(** * Wayback Tweets: the HTML report builder

    A shallow embedding of [waybacktweets/api/visualize.py], the class
    [HTMLTweetsVisualizer]: the record loader [_json_loader], the
    renderer [generate] and the persister [save], with the properties of
    pagination, card structure, element ids and error propagation. *)

From Stdlib Require Import ZArith NArith List Ascii String Lia Bool.
From Stdlib Require Import PrimFloat DecimalString DecimalZ.
From Stdlib.Strings Require Import Byte.
From stdpp Require Import base option list list_numbers gmap.

Local Open Scope Z_scope.
Set Warnings "-register-all".

(** * Python data *)

(** A Python [str] is a sequence of Unicode code points. *)
Abbreviation pystr := (list N) (only parsing).

(** String literals of the source.  A literal is written as in the
    Python file, with three conventions: [$] stands for the double
    quote, and the escapes [\n] and [\'] are read as Python reads
    them. *)
Fixpoint lit (s : string) : pystr :=
  match s with
  | EmptyString => []
  | String "$"%char s' => 34%N :: lit s'
  | String "\"%char (String "n"%char s') => 10%N :: lit s'
  | String "\"%char (String "'"%char s') => 39%N :: lit s'
  | String c s' => N_of_ascii c :: lit s'
  end.

(** [str(z)] for a Python [int]: the decimal numeral, with a leading
    minus sign below zero. *)
Definition ascii_codes (s : string) : pystr :=
  N_of_ascii <$> list_ascii_of_string s.

Definition str_int (z : Z) : pystr :=
  ascii_codes (NilZero.string_of_int (Z.to_int z)).

(** The values [json.loads] produces. A [dict] keeps its items in
    insertion order. *)
Inductive pyval : Type :=
| PNone
| PBool (b : bool)
| PInt (z : Z)
| PFloat (f : float)
| PStr (s : pystr)
| PList (l : list pyval)
| PDict (d : list (pystr * pyval)).

(** Exceptions that the class can raise or let through. *)
Inductive exn : Type :=
| KeyError (key : pyval)
| IndexError
| TypeError
| FileNotFoundError
| IsADirectoryError
| PermissionError
| UnicodeEncodeError
| UnicodeDecodeError
| JSONDecodeError
| OSError
| HelperError (tag : pystr).

Inductive result (A : Type) : Type :=
| Ok (a : A)
| Raise (e : exn).
Arguments Ok {A} a.
Arguments Raise {A} e.

#[global] Instance result_ret : MRet result := @Ok.
#[global] Instance result_bind : MBind result := fun A B f r =>
  match r with
  | Ok a => f a
  | Raise e => Raise e
  end.
#[global] Instance result_fmap : FMap result := fun A B f r =>
  match r with
  | Ok a => Ok (f a)
  | Raise e => Raise e
  end.

(** Truth value of a Python object, as [if x:] and [not x] test it. *)
Definition py_truthy (v : pyval) : bool :=
  match v with
  | PNone => false
  | PBool b => b
  | PInt z => negb (z =? 0)
  | PFloat f => negb (PrimFloat.eqb f PrimFloat.zero)
  | PStr s => negb (bool_decide (s = []))
  | PList l => match l with [] => false | _ => true end
  | PDict d => match d with [] => false | _ => true end
  end.

(** [d[key]] on the items of a dict. *)
Fixpoint dict_get (d : list (pystr * pyval)) (key : pystr) : option pyval :=
  match d with
  | [] => None
  | (k, v) :: d' => if bool_decide (k = key) then Some v else dict_get d' key
  end.

(** [obj[key]] with a [str] key. Only a dict can be subscripted by a
    string; a missing key raises [KeyError]. *)
Definition getitem_str (obj : pyval) (key : pystr) : result pyval :=
  match obj with
  | PDict d =>
      match dict_get d key with
      | Some v => Ok v
      | None => Raise (KeyError (PStr key))
      end
  | _ => Raise TypeError
  end.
----------
What to work on:
What the exercise needs is every record again, word for word.

Task solution:
(** * Wayback Tweets: the HTML report builder

    A shallow embedding of [waybacktweets/api/visualize.py], the class
    [HTMLTweetsVisualizer]: the record loader [_json_loader], the
    renderer [generate] and the persister [save], with the properties of
    pagination, card structure, element ids and error propagation. *)

From Stdlib Require Import ZArith NArith List Ascii String Lia Bool.
From Stdlib Require Import PrimFloat DecimalString DecimalZ.
From Stdlib.Strings Require Import Byte.
From stdpp Require Import base option list list_numbers gmap.

Local Open Scope Z_scope.
Set Warnings "-register-all".

(** * Python data *)

(** A Python [str] is a sequence of Unicode code points. *)
Abbreviation pystr := (list N) (only parsing).

(** String literals of the source.  A literal is written as in the
    Python file, with three conventions: [$] stands for the double
    quote, and the escapes [\n] and [\'] are read as Python reads
    them. *)
Fixpoint lit (s : string) : pystr :=
  match s with
  | EmptyString => []
  | String "$"%char s' => 34%N :: lit s'
  | String "\"%char (String "n"%char s') => 10%N :: lit s'
  | String "\"%char (String "'"%char s') => 39%N :: lit s'
  | String c s' => N_of_ascii c :: lit s'
  end.

(** [str(z)] for a Python [int]: the decimal numeral, with a leading
    minus sign below zero. *)
Definition ascii_codes (s : string) : pystr :=
  N_of_ascii <$> list_ascii_of_string s.

Definition str_int (z : Z) : pystr :=
  ascii_codes (NilZero.string_of_int (Z.to_int z)).

(** The values [json.loads] produces. A [dict] keeps its items in
    insertion order. *)
Inductive pyval : Type :=
| PNone
| PBool (b : bool)
| PInt (z : Z)
| PFloat (f : float)
| PStr (s : pystr)
| PList (l : list pyval)
| PDict (d : list (pystr * pyval)).

(** Exceptions that the class can raise or let through. *)
Inductive exn : Type :=
| KeyError (key : pyval)
| IndexError
| TypeError
| FileNotFoundError
| IsADirectoryError
| PermissionError
| UnicodeEncodeError
| UnicodeDecodeError
| JSONDecodeError
| OSError
| HelperError (tag : pystr).

Inductive result (A : Type) : Type :=
| Ok (a : A)
| Raise (e : exn).
Arguments Ok {A} a.
Arguments Raise {A} e.

#[global] Instance result_ret : MRet result := @Ok.
#[global] Instance result_bind : MBind result := fun A B f r =>
  match r with
  | Ok a => f a
  | Raise e => Raise e
  end.
#[global] Instance result_fmap : FMap result := fun A B f r =>
  match r with
  | Ok a => Ok (f a)
  | Raise e => Raise e
  end.

(** Truth value of a Python object, as [if x:] and [not x] test it. *)
Definition py_truthy (v : pyval) : bool :=
  match v with
  | PNone => false
  | PBool b => b
  | PInt z => negb (z =? 0)
  | PFloat f => negb (PrimFloat.eqb f PrimFloat.zero)
  | PStr s => negb (bool_decide (s = []))
  | PList l => match l with [] => false | _ => true end
  | PDict d => match d with [] => false | _ => true end
  end.

(** [d[key]] on the items of a dict. *)
Fixpoint dict_get (d : list (pystr * pyval)) (key : pystr) : option pyval :=
  match d with
  | [] => None
  | (k, v) :: d' => if bool_decide (k = key) then Some v else dict_get d' key
  end.

(** [obj[key]] with a [str] key. Only a dict can be subscripted by a
    string; a missing key raises [KeyError]. *)
Definition getitem_str (obj : pyval) (key : pystr) : result pyval :=
  match obj with
  | PDict d =>
      match dict_get d key with
      | Some v => Ok v
      | None => Raise (KeyError (PStr key))
      end
  | _ => Raise TypeError
  end.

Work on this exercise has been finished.